*What to work on:* In the entries that follow, the first line to write out is the one containing "selectionDisabled : bool;", and the last is the one containing "cursorListener : bool;". Reproduce that stretch exactly, with nothing before or after it.

*** Opening of Supplied data ***

(** * The crop-region geometry engine of the image editor (canvas.js)

    A shallow embedding of [src/js/canvas.js]: the pointer-gesture state
    machine (pointer-down / move / up / double-click), the Area mutators
    (select, resize, move with snap, drag), image loading and the crop
    extractor ([getCroppedCanvas] / [getCanvasSlice]); then the overlay
    of the visible canvas and [src/js/uploaded-images.js], the list of
    uploaded images that initialises the canvas.

    Conventions.
    - JavaScript numbers are modelled as exact rationals ([Q]); NaN and the
      infinities are outside the model, so a division is only meaningful
      for a non-zero divisor.  Quantities the DOM keeps integral (bitmap
      sizes, pixel indices, the results of [Math.round]) are in [Z].
    - The module-level [let]s of canvas.js, the singletons owned by the
      imported modules (area, direction, transform, rotation, flip) and
      the observable part of the DOM are the fields of one [State] that
      every handler threads explicitly.
    - Calls that only paint the visible canvas or notify another module
      are recorded, in order, in the [log] field. *)

From Stdlib Require Import ZArith QArith Qround Qabs Qminmax Bool List String Ascii Lia Lqa.
Import ListNotations.

Local Open Scope Q_scope.

(** ** JavaScript primitives *)

Module JS.

(** [Math.round]: nearest integer, ties towards plus infinity. *)
Definition round (q : Q) : Z := Qfloor (q + (1 # 2)).

(** [a > b] and [a < b] on numbers. *)
Definition gt (a b : Q) : bool :=
  match a ?= b with Gt => true | _ => false end.
Definition lt (a b : Q) : bool :=
  match a ?= b with Lt => true | _ => false end.

(** Truthiness of a number: everything but zero. *)
Definition truthy (q : Q) : bool := negb (Qeq_bool q 0).

(** [s[0] === c]. *)
Definition first_is (c : ascii) (s : string) : bool :=
  match s with
  | String c0 _ => Ascii.eqb c0 c
  | EmptyString => false
  end.

(** [s.split("")]. *)
Definition split_chars (s : string) : list ascii := list_ascii_of_string s.

(** [s.includes(c)] for a one-character [c]; also
    [s.split("").includes(c)]. *)
Definition includes (c : ascii) (s : string) : bool :=
  existsb (Ascii.eqb c) (split_chars s).

End JS.

(** ** Data *)

(** The crop rectangle of area.js, in screen space.  Width and height may
    be negative while a drag is under way. *)
Record Area := mkArea {
  area_x : Q;
  area_y : Q;
  area_width : Q;
  area_height : Q
}.

(** The matrix of transform.js. *)
Record Transform := mkTransform {
  t_a : Q; t_b : Q; t_c : Q; t_d : Q; t_e : Q; t_f : Q
}.

Record Point := mkPoint { pt_x : Q; pt_y : Q }.

(** The flags of flip.js; each is 1 or -1. *)
Record Flip := mkFlip { flipH : Z; flipV : Z }.

(** A pixel as a packed RGBA value; 0 is transparent black. *)
Definition Pixel := Z.
Definition transparent : Pixel := 0%Z.

(** A decoded image: its size and the colour at each pixel position. *)
Record Image := mkImage {
  img_width : Z;
  img_height : Z;
  img_px : Z -> Z -> Pixel
}.

(** The value of [eventToEnable]: "", "select", "resize", "move", "drag". *)
Inductive Gesture := GNone | GSelect | GResize | GMove | GDrag.

(** Callbacks handed to [requestAnimationFrame]. *)
Inductive FrameCallback :=
| FrameDraw       (* drawCanvas *)
| FrameMoveDone.  (* () => { drawCanvas(); handlingMove = false; } *)


(** Calls whose effect lies outside the state: painting the visible canvas,
    notifying the crop panel, and the entry of each per-state mutator with
    the coordinates it was given. *)
Inductive Effect :=
| DrawCanvas
| DrawImage
| ResetCropPanelInputs
| Mutator (g : Gesture) (x y : Q).

(** Exceptions raised by the platform. *)
Inductive Exn :=
| IndexSizeError   (* getImageData with a zero width or height *)
| TypeError.       (* property read on null *)

(** The whole editing session: what the handlers of canvas.js read and
    write. *)
Record State := mkState {
  (* singletons of the imported modules *)
  area : Area;
  direction : string;
  transform : Transform;
  rotation : Q;
  flip : Flip;
  panelVisible : bool;
  (* constants of canvas.js *)
  canvasImage : Image;
  isMobile : bool;
  (* module-level variables of canvas.js *)
  canvasWidth : Z;
  canvasHeight : Z;
  pointerPosition : option Point;
  eventToEnable : Gesture;
  keepMask : bool;
  selectionDisabled : bool;
  snapArea : bool;
  cutModeEnabled : bool;
  handlingMove : bool;
  (* the DOM: crop button, editor style, canvas cursor, listeners on window *)
  cropBtnVisible : bool;
  userSelect : string;
  cursor : string;
  moveListener : bool;
  upListener : bool;
  cursorListener : bool;
  (* the event loop: queued frame callbacks, the image being decoded *)
  rafQueue : list FrameCallback;
  pendingSrc : option string;
  (* effects so far, oldest first *)
  log : list Effect
}.

(** Field updates. *)

Definition set_area (v : Area) (s : State) : State :=
  mkState v (direction s) (transform s) (rotation s) (flip s) (panelVisible s) (canvasImage s) (isMobile s) (canvasWidth s) (canvasHeight s) (pointerPosition s) (eventToEnable s) (keepMask s) (selectionDisabled s) (snapArea s) (cutModeEnabled s) (handlingMove s) (cropBtnVisible s) (userSelect s) (cursor s) (moveListener s) (upListener s) (cursorListener s) (rafQueue s) (pendingSrc s) (log s).

Definition set_direction (v : string) (s : State) : State :=
  mkState (area s) v (transform s) (rotation s) (flip s) (panelVisible s) (canvasImage s) (isMobile s) (canvasWidth s) (canvasHeight s) (pointerPosition s) (eventToEnable s) (keepMask s) (selectionDisabled s) (snapArea s) (cutModeEnabled s) (handlingMove s) (cropBtnVisible s) (userSelect s) (cursor s) (moveListener s) (upListener s) (cursorListener s) (rafQueue s) (pendingSrc s) (log s).

Definition set_transform (v : Transform) (s : State) : State :=
  mkState (area s) (direction s) v (rotation s) (flip s) (panelVisible s) (canvasImage s) (isMobile s) (canvasWidth s) (canvasHeight s) (pointerPosition s) (eventToEnable s) (keepMask s) (selectionDisabled s) (snapArea s) (cutModeEnabled s) (handlingMove s) (cropBtnVisible s) (userSelect s) (cursor s) (moveListener s) (upListener s) (cursorListener s) (rafQueue s) (pendingSrc s) (log s).

Definition set_rotation (v : Q) (s : State) : State :=
  mkState (area s) (direction s) (transform s) v (flip s) (panelVisible s) (canvasImage s) (isMobile s) (canvasWidth s) (canvasHeight s) (pointerPosition s) (eventToEnable s) (keepMask s) (selectionDisabled s) (snapArea s) (cutModeEnabled s) (handlingMove s) (cropBtnVisible s) (userSelect s) (cursor s) (moveListener s) (upListener s) (cursorListener s) (rafQueue s) (pendingSrc s) (log s).

Definition set_flip (v : Flip) (s : State) : State :=
  mkState (area s) (direction s) (transform s) (rotation s) v (panelVisible s) (canvasImage s) (isMobile s) (canvasWidth s) (canvasHeight s) (pointerPosition s) (eventToEnable s) (keepMask s) (selectionDisabled s) (snapArea s) (cutModeEnabled s) (handlingMove s) (cropBtnVisible s) (userSelect s) (cursor s) (moveListener s) (upListener s) (cursorListener s) (rafQueue s) (pendingSrc s) (log s).

Definition set_panelVisible (v : bool) (s : State) : State :=
  mkState (area s) (direction s) (transform s) (rotation s) (flip s) v (canvasImage s) (isMobile s) (canvasWidth s) (canvasHeight s) (pointerPosition s) (eventToEnable s) (keepMask s) (selectionDisabled s) (snapArea s) (cutModeEnabled s) (handlingMove s) (cropBtnVisible s) (userSelect s) (cursor s) (moveListener s) (upListener s) (cursorListener s) (rafQueue s) (pendingSrc s) (log s).

Definition set_canvasImage (v : Image) (s : State) : State :=
  mkState (area s) (direction s) (transform s) (rotation s) (flip s) (panelVisible s) v (isMobile s) (canvasWidth s) (canvasHeight s) (pointerPosition s) (eventToEnable s) (keepMask s) (selectionDisabled s) (snapArea s) (cutModeEnabled s) (handlingMove s) (cropBtnVisible s) (userSelect s) (cursor s) (moveListener s) (upListener s) (cursorListener s) (rafQueue s) (pendingSrc s) (log s).

Definition set_canvasWidth (v : Z) (s : State) : State :=
  mkState (area s) (direction s) (transform s) (rotation s) (flip s) (panelVisible s) (canvasImage s) (isMobile s) v (canvasHeight s) (pointerPosition s) (eventToEnable s) (keepMask s) (selectionDisabled s) (snapArea s) (cutModeEnabled s) (handlingMove s) (cropBtnVisible s) (userSelect s) (cursor s) (moveListener s) (upListener s) (cursorListener s) (rafQueue s) (pendingSrc s) (log s).

Definition set_canvasHeight (v : Z) (s : State) : State :=
  mkState (area s) (direction s) (transform s) (rotation s) (flip s) (panelVisible s) (canvasImage s) (isMobile s) (canvasWidth s) v (pointerPosition s) (eventToEnable s) (keepMask s) (selectionDisabled s) (snapArea s) (cutModeEnabled s) (handlingMove s) (cropBtnVisible s) (userSelect s) (cursor s) (moveListener s) (upListener s) (cursorListener s) (rafQueue s) (pendingSrc s) (log s).

Definition set_pointerPosition (v : option Point) (s : State) : State :=
  mkState (area s) (direction s) (transform s) (rotation s) (flip s) (panelVisible s) (canvasImage s) (isMobile s) (canvasWidth s) (canvasHeight s) v (eventToEnable s) (keepMask s) (selectionDisabled s) (snapArea s) (cutModeEnabled s) (handlingMove s) (cropBtnVisible s) (userSelect s) (cursor s) (moveListener s) (upListener s) (cursorListener s) (rafQueue s) (pendingSrc s) (log s).

Definition set_eventToEnable (v : Gesture) (s : State) : State :=
  mkState (area s) (direction s) (transform s) (rotation s) (flip s) (panelVisible s) (canvasImage s) (isMobile s) (canvasWidth s) (canvasHeight s) (pointerPosition s) v (keepMask s) (selectionDisabled s) (snapArea s) (cutModeEnabled s) (handlingMove s) (cropBtnVisible s) (userSelect s) (cursor s) (moveListener s) (upListener s) (cursorListener s) (rafQueue s) (pendingSrc s) (log s).

Definition set_keepMask (v : bool) (s : State) : State :=
  mkState (area s) (direction s) (transform s) (rotation s) (flip s) (panelVisible s) (canvasImage s) (isMobile s) (canvasWidth s) (canvasHeight s) (pointerPosition s) (eventToEnable s) v (selectionDisabled s) (snapArea s) (cutModeEnabled s) (handlingMove s) (cropBtnVisible s) (userSelect s) (cursor s) (moveListener s) (upListener s) (cursorListener s) (rafQueue s) (pendingSrc s) (log s).

Definition set_selectionDisabled (v : bool) (s : State) : State :=
  mkState (area s) (direction s) (transform s) (rotation s) (flip s) (panelVisible s) (canvasImage s) (isMobile s) (canvasWidth s) (canvasHeight s) (pointerPosition s) (eventToEnable s) (keepMask s) v (snapArea s) (cutModeEnabled s) (handlingMove s) (cropBtnVisible s) (userSelect s) (cursor s) (moveListener s) (upListener s) (cursorListener s) (rafQueue s) (pendingSrc s) (log s).

Definition set_snapArea (v : bool) (s : State) : State :=
  mkState (area s) (direction s) (transform s) (rotation s) (flip s) (panelVisible s) (canvasImage s) (isMobile s) (canvasWidth s) (canvasHeight s) (pointerPosition s) (eventToEnable s) (keepMask s) (selectionDisabled s) v (cutModeEnabled s) (handlingMove s) (cropBtnVisible s) (userSelect s) (cursor s) (moveListener s) (upListener s) (cursorListener s) (rafQueue s) (pendingSrc s) (log s).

*** Close of Supplied data ***

*Final answer:*
  selectionDisabled : bool;
  snapArea : bool;
  cutModeEnabled : bool;
  handlingMove : bool;
  (* the DOM: crop button, editor style, canvas cursor, listeners on window *)
  cropBtnVisible : bool;
  userSelect : string;
  cursor : string;
  moveListener : bool;
  upListener : bool;
  cursorListener : bool;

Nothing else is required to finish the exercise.